To further the discussion I should clarify some issues from my perspective.

I didn't mean that the distinction is nonsensical and I hope none of my other points depended on such a claim; if so I'd need to fix them.

The example of knee reflex and word learning is useful in a couple of ways. First, of course I agree there are more genetically determined aspects of bodily reactions, etc. So the idea of a spectrum rather than everything together in a lump is good.

But consider word learning, especially in the context of Eliezer's points about exchanging high level thought patterns between differently structured AIs. Obviously the kinds of words humans can learn are very constrained by their cognitive, auditory and articulatory architecture. Conversely, that architecture evolved to a considerable extent just so they could hear, understand, learn, generate, and use words. So in a more various world we'd have to say "human words" since there'd be lots of kinds of words humans couldn't learn.

(There's a lot more here I'd like to say about the larger social context influencing the words we can understand, but now is not the time.)
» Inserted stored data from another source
(* ===== verification/X509.v ===== *)
(** * Certificates as the operator handles them

    The fields of Go's [x509.Certificate] that the operator sets or reads, and
    the keys and PEM blocks around them. Key material and signatures are
    opaque; what they mean is the business of the library. *)
From S2P Require Import Prelude K8s.

Inductive KeyUsage := KeyUsageDigitalSignature | KeyUsageCertSign.
Inductive ExtKeyUsage := ExtKeyUsageClientAuth | ExtKeyUsageServerAuth.

(** [pkix.Name] *)
Record PkixName := mkPkixName {
  CommonName : string;
  Organization : list string;
  Subject_SerialNumber : string;
  Subject_Rest : Opaque;
}.

(** [PublicKeyAlgorithm], [SignatureAlgorithm] and [Signature] are carried over
    from a request as one opaque value. *)
Record Certificate := mkCertificate {
  cert_SerialNumber : Z;
  Subject : PkixName;
  NotBefore : Timestamp;
  NotAfter : Timestamp;
  IsCA : bool;
  BasicConstraintsValid : bool;
  SubjectKeyId : list Z;
  cert_KeyUsage : list KeyUsage;
  cert_ExtKeyUsage : list ExtKeyUsage;
  DNSNames : list string;
  IPAddresses : list string;
  cert_PublicKey : Opaque;
  cert_Signature : Opaque;
}.

Record CertificateRequest := mkCertificateRequest {
  csr_Subject : PkixName;
  csr_PublicKey : Opaque;
  csr_Signature : Opaque;
}.

(** The dynamic type of a [crypto.PrivateKey]. *)
Inductive PrivateKey :=
  | EcdsaKey (k : Opaque)
  | RsaKey (k : Opaque)
  | OtherKey (k : Opaque).

Record PemBlock := mkPemBlock { Block_Type : string; Block_Bytes : string }.

(** A certificate pool, as the PEM texts that were appended to it. *)
Abbreviation CertPool := (list string) (only parsing).

(** [x509.VerifyOptions]; an empty [KeyUsages] stands for [ExtKeyUsageServerAuth]. *)
Record VerifyOptions := mkVerifyOptions {
  Roots : CertPool;
  Intermediates : CertPool;
  KeyUsages : list ExtKeyUsage;
}.

#[export] Instance ExtKeyUsage_eq_dec : EqDecision ExtKeyUsage.
Proof. solve_decision. Defined.
#[export] Instance KeyUsage_eq_dec : EqDecision KeyUsage.
Proof. solve_decision. Defined.

(** The documented check of key usages in [Certificate.Verify]: no usages asked
    for means server authentication, and a certificate that lists no usages is
    unrestricted. *)
Definition usage_allowed (cert : Certificate) (opts : VerifyOptions) : bool :=
  let asked := match KeyUsages opts with [] => [ExtKeyUsageServerAuth] | us => us end in
  match cert_ExtKeyUsage cert with
  | [] => true
  | usages => existsb (λ u, bool_decide (u ∈ usages)) asked
  end.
So what I was trying to do with that (rather awkward and too often repeated) expression was to acknowledge that content and structure co-determine each other. In that light, "no viable distinction" is the wrong way to put it. Maybe I should have said:

Incidentally, there's probably no way to specify cognitive structure and content independently, since they co-determine each other.

Thanks very much to Phil for motivating improvement here.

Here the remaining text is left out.